Enhancing Healthcare Team Outcomes
Cutaneous horns are uncommon, conical-shaped skin protrusions, often keratinized, arising from various underlying lesions. Clinicians encountering cutaneous horns should investigate the base lesion, as they can develop from benign to malignant conditions. Commonly found on sun-exposed areas, these horns may signify actinic keratosis, squamous cell carcinoma, or verruca. Timely biopsy and histopathological analysis are crucial for accurate diagnosis and appropriate management. Treatment involves lesion removal with a focus on the underlying pathology. Clinicians must remain vigilant, considering the potential for malignancy, and ensure comprehensive patient education on sun protection. Regular monitoring and prompt intervention contribute to optimal outcomes in addressing cutaneous horns and their associated skin conditions.

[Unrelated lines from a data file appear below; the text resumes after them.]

(* ===== verification/RbBalance.v ===== *)
(** * Insertion into and removal from red-black trees ([lib/rbtree.c])

    The colours and the black heights, the loops of [rb_insert_color] and
    [rb_erase], and the walk in order. *)
From S2P Require Import Prelude RbTree.

Lemma mk_flip d c l a r : mk (negb d) c l a r = mk d c r a l.
Proof. by destruct d. Qed.

(** What the memory holds at a node of the tree. *)
Lemma node_at s c d col l a r :
  is_tree s (zip c (mk d col l a r)) ->
  a <> 0 /\ rb_parent (rb_at s a) = cpar c /\ side d (rb_at s a) = top l /\ side (negb d) (rb_at s a) = top r /\ rb_color (rb_at s a) = col.
Proof.
  intros (Hh & _ & Hd & _)%is_tree_zip. apply holds_mk in Hh as (?&?&?&?&_). splits; try done.
  apply (out_zip _ _ a Hd). apply in_mk. by left.
Qed.

Lemma recolor s c d col col' l a r :
  is_tree s (zip c (mk d col l a r)) -> is_tree (upd_rb s a (set_rb_color col')) (zip c (mk d col' l a r)).
Proof.
  rewrite !is_tree_zip, !mk_top. intros (Hh & Hc & Hd & Hdom).
  assert (inorder (zip c (mk d col' l a r)) = inorder (zip c (mk d col l a r))) as -> by (rewrite !inorder_zip; by destruct d).
  destruct (out_zip _ _ a Hd) as (_ & Hac & _); [apply in_mk; by left|].
  pose proof Hd as [_ [(_&_&Hl&Hr&_)%nodup_mk _]%nodup_zip]%NoDup_cons.
  apply holds_mk in Hh as (?&?&?&?&?&?). splits; [..|done|auto with rb].
  - apply holds_mk. rewrite rb_at_same, !side_color. cbn. splits; try done.
    + apply (holds_frame s); [|done]. intros x Hx. apply rb_at_other. by intros ->.
    + apply (holds_frame s); [|done]. intros x Hx. apply rb_at_other. by intros ->.
  - apply (cholds_frame s); [|done..]. intros x Hx. apply rb_at_other. by intros ->.
Qed.

Lemma is_tree_parts s c t : is_tree s (zip c t) -> holds s (cpar c) t /\ NoDup (inorder t) /\ 0 ∉ inorder t.
Proof.
  intros (Hh & _ & Hd & _)%is_tree_zip. splits; [done|by apply NoDup_cons in Hd as [_ [? _]%nodup_zip]|].
  intros H0. by destruct (out_zip _ _ 0 Hd).
Qed.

Cutaneous horns are best managed with an interprofessional team approach. Primary consultation or referral should be with a dermatologist, but clinically benign cases may be addressed in the primary care setting. Nursing support staff are essential for a thorough workup. Surgical excision, followed by histopathology, is essential for the diagnosis. As the underlying causes of cutaneous horns are varied, a further management plan should be decided based on the histopathological report.